(** The shape the three reviews share. *)
Lemma reviewed s0 n r from to (f : PackageRevision -> PackageRevision) :
  CanTransitionTo from to = true ->
  (forall p, Lifecycle (Spec (f p)) = to /\ pr_ObjectMeta (f p) = pr_ObjectMeta p) ->
  triple (like s0)
    (limit;;
     pkg ← getPackageRevisionInternal n r;
     if negb (String.eqb (Lifecycle (Spec pkg)) from) then fail (WrongState (Lifecycle (Spec pkg)))
     else _ ← updatePackageRevisionInternal (f pkg); mret tt)
    (λ _, moved s0).
Proof.
  intros Hedge Hf. eapply triple_bind; [apply limit_spec | intros [] | intros; by apply like_moved].
  eapply triple_bind; [apply getPackageRevisionInternal_spec | | intros e s [Hs _]; by apply like_moved].
  intros p s s' res [Hs Hp] E. destruct (Hp p eq_refl) as (u & Hu & Hpu). clear Hp.
  destruct (String.eqb_spec (Lifecycle (Spec p)) from) as [Ef | Hne]; simpl in E;
    [| injection E as <- <-; by apply like_moved].
  destruct (Hf p) as [Eto Emeta]. unfold mbind, M_bind in E.
  destruct (updatePackageRevisionInternal (f p) s) as [s1 r1] eqn:Eu.
  apply (updatePackageRevisionInternal_spec s0 _ s s1 r1 Hs) in Eu as (_ & _ & Hout).
  assert (forall u', wrote s0 s1 (f p) u' -> moved s0 s1) as Hmoved.
  { intros u' ((p' & Hp' & Esp) & _ & Hw) name. rewrite Hw. unfold put. rewrite decide_True by done.
    pose proof (package_from_name _ _ Hpu) as En. rewrite (objects_name _ _ _ _ Hu) in En.
    rewrite Emeta, En. destruct (decide (name = resourceName n r)) as [-> | Hne].
    - rewrite Hu, lookup_insert_eq. right. exists p, p'. by rewrite Esp, Eto, Ef.
    - rewrite lookup_insert_ne by done. destruct (_ !! name); [by left | done]. }
  assert (s' = s1) as -> by (destruct r1; by injection E).
  destruct r1 as [p' | e]; [destruct Hout as (_ & _ & u' & _ & Hw) |
    destruct Hout as [Hl | (_ & _ & u' & Hw)]]; try (by eapply Hmoved). by apply like_moved.
Qed.

Lemma moved_worldly {A} s0 : worldly (A := A) (λ _, moved s0).
Proof. intros r s w Hw Hm name. simpl. rewrite Hw. apply Hm. Qed.

Lemma review_moved k op s s' res : review k op s = (s', res) -> moved s s'.
Proof.
  assert (forall (m : M unit) key, triple (like s) m (λ _, moved s) -> triple (like s) (Execute m;; dropCache key) (λ _, moved s))
    as Hdrop.
  { intros m key Hm. eapply triple_bind; [apply Execute_spec; [exact Hm | apply moved_worldly |] | | done].
    - intros; by apply like_moved.
    - intros []. by apply triple_modify. }
  intros E. destruct op as [n r | n r | n r reason]; eapply (Hdrop _ _); [| apply like_refl | exact E | |
    apply like_refl | exact E | | apply like_refl | exact E].
  - by apply (reviewed s n r PackageRevisionLifecycleDraft PackageRevisionLifecycleProposed (λ pkg, SetCondition _ (set_Lifecycle _ pkg))).
  - by apply (reviewed s n r PackageRevisionLifecycleProposed PackageRevisionLifecyclePublished
      (λ pkg, SetCondition _ (set_Status (set_PublishTime (Some (now_op k)) (Status (set_Lifecycle _ pkg))) (set_Lifecycle _ pkg)))).
  - by apply (reviewed s n r PackageRevisionLifecycleProposed PackageRevisionLifecycleDraft (λ pkg, SetCondition _ (set_Lifecycle _ pkg))).
Qed.

(** ** Coherence of the cache *)

(** The package revisions the client works with: neither two resources nor two
    cache keys of theirs are the same. *)
Definition distinct (used : string -> string -> Prop) : Prop :=
  forall n r n' r', used n r -> used n' r' ->
    resourceName n r = resourceName n' r' \/ packageKey n r = packageKey n' r' -> n = n' /\ r = r'.

(** Operations of one client whose caller does not write to the objects it has
    received: what it creates or updates is an object of its own. *)
Inductive Op :=
| OpGet (k : Draws) (name revision : string)
| OpCreate (k : Draws) (p : PackageRevision)
| OpUpdate (p : PackageRevision)
| OpReview (k : Draws) (rv : Review)
| OpDelete (name revision : string)
| OpExpire (now : Time).

Definition runOp (op : Op) : M unit :=
  match op with
  | OpGet k n r => _ ← GetPackageRevision k n r; mret tt
  | OpCreate k p => pkg ← newPackage p; _ ← CreatePackageRevision k (Some pkg); mret tt
  | OpUpdate p => pkg ← newPackage p; _ ← UpdatePackageRevision (Some pkg); mret tt
  | OpReview k rv => review k rv
  | OpDelete n r => DeletePackageRevision n r
  | OpExpire now => modify (with_cache (evictExpired now))
  end.

Definition well_named (p : PackageRevision) : Prop :=
  Name (pr_ObjectMeta p) = resourceName (prs_PackageName (Spec p)) (prs_Revision (Spec p)).

Definition legal (used : string -> string -> Prop) (op : Op) : Prop :=
  match op with
  | OpGet _ n r | OpDelete n r | OpReview _ (Propose n r) | OpReview _ (Approve n r)
  | OpReview _ (Reject n r _) => used n r
  | OpCreate _ p =>
      used (prs_PackageName (Spec p)) (prs_Revision (Spec p)) /\ (Name (pr_ObjectMeta p) = "" \/ well_named p)
  | OpUpdate p => used (prs_PackageName (Spec p)) (prs_Revision (Spec p)) /\ well_named p
  | OpExpire _ => True
  end.

(** The request was answered. *)
Definition answered {A} (res : result PorchError A) : Prop :=
  match res with Err (ApiFailed ApiLost) => False | _ => True end.

(** Every cached package revision is the one the server holds. *)
Definition Coherent (used : string -> string -> Prop) (s : St) : Prop :=
  forall c key e pkg, cache (client s) = Some c -> entries c !! key = Some e -> data e = CachedPackage pkg ->
    exists n r p u, used n r /\ key = packageKey n r /\ packages s !! pkg = Some p /\
      objects (world s) packagerevisions !! resourceName n r = Some u /\ package_from u = Some p.

Section coherence.
Variable used : string -> string -> Prop.
Hypothesis Hdistinct : distinct used.

Lemma Coherent_keep s0 s :
  Coherent used s0 -> client s = client s0 -> packages s0 `prefix_of` packages s ->
  (forall g, objects (world s) g = objects (world s0) g) -> Coherent used s.
Proof.
  intros HC Ec Hp Ho c key e pkg Hc He Hd. rewrite Ec in Hc.
  destruct (HC c key e pkg Hc He Hd) as (n & r & p & u & Hu & Hk & Hpk & Hou & Hf).
  exists n, r, p, u. rewrite Ho. split; [done |]. split; [done |]. split; [| done].
  by eapply prefix_lookup_Some.
Qed.

Lemma Coherent_like s0 s : Coherent used s0 -> like s0 s -> Coherent used s.
Proof. intros HC [Ec Ep Ho]. apply (Coherent_keep s0); [done | done | by rewrite Ep | done]. Qed.

(** Entries may go at any time. *)
Lemma Coherent_fewer f s :
  (forall c key e, entries (f c) !! key = Some e -> entries c !! key = Some e) ->
  Coherent used s -> Coherent used (with_cache f s).
Proof.
  intros Hf HC c key e pkg Hc He Hd. cbn in Hc. destruct (cache (client s)) as [c0 |] eqn:Hc0; [| done].
  injection Hc as <-. by apply (HC c0 key e pkg Hc0 (Hf _ _ _ He)).
Qed.

Lemma invalidate_entries key c k e :
  entries (invalidateCache key c) !! k = Some e -> k <> key /\ entries c !! k = Some e.
Proof. cbn. rewrite lookup_delete_Some. intros [? ?]. by split. Qed.

(** After a write of one package revision and the drop of its key. *)
Lemma Coherent_drop s0 s n r :
  Coherent used s0 -> client s = client s0 -> packages s0 `prefix_of` packages s -> used n r ->
  (forall name, name <> resourceName n r ->
     objects (world s) packagerevisions !! name = objects (world s0) packagerevisions !! name) ->
  Coherent used (with_cache (invalidateCache (packageKey n r)) s).
Proof.
  intros HC Ec Hp Hu Ho c key e pkg Hc He Hd. cbn in Hc. rewrite Ec in Hc.
  destruct (cache (client s0)) as [c0 |] eqn:Hc0; [| done]. injection Hc as <-.
  apply invalidate_entries in He as [Hne He].
  destruct (HC c0 key e pkg Hc0 He Hd) as (n' & r' & p & u & Hu' & Hk & Hpk & Hou & Hf).
  exists n', r', p, u. split; [done |]. split; [done |].
  split; [by eapply prefix_lookup_Some | split; [| done]]. cbn. rewrite Ho; [done |].
  intros E. apply Hne. destruct (Hdistinct n r n' r') as [-> ->]; auto.
Qed.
- - -
▶ _Task prompt_
Please copy exactly the lines from the first line of the records above through the line containing "(forall p, Lifecycle", including both, and nothing more.

▶ _Answer box_
(** The shape the three reviews share. *)
Lemma reviewed s0 n r from to (f : PackageRevision -> PackageRevision) :
  CanTransitionTo from to = true ->
  (forall p, Lifecycle (Spec (f p)) = to /\ pr_ObjectMeta (f p) = pr_ObjectMeta p) ->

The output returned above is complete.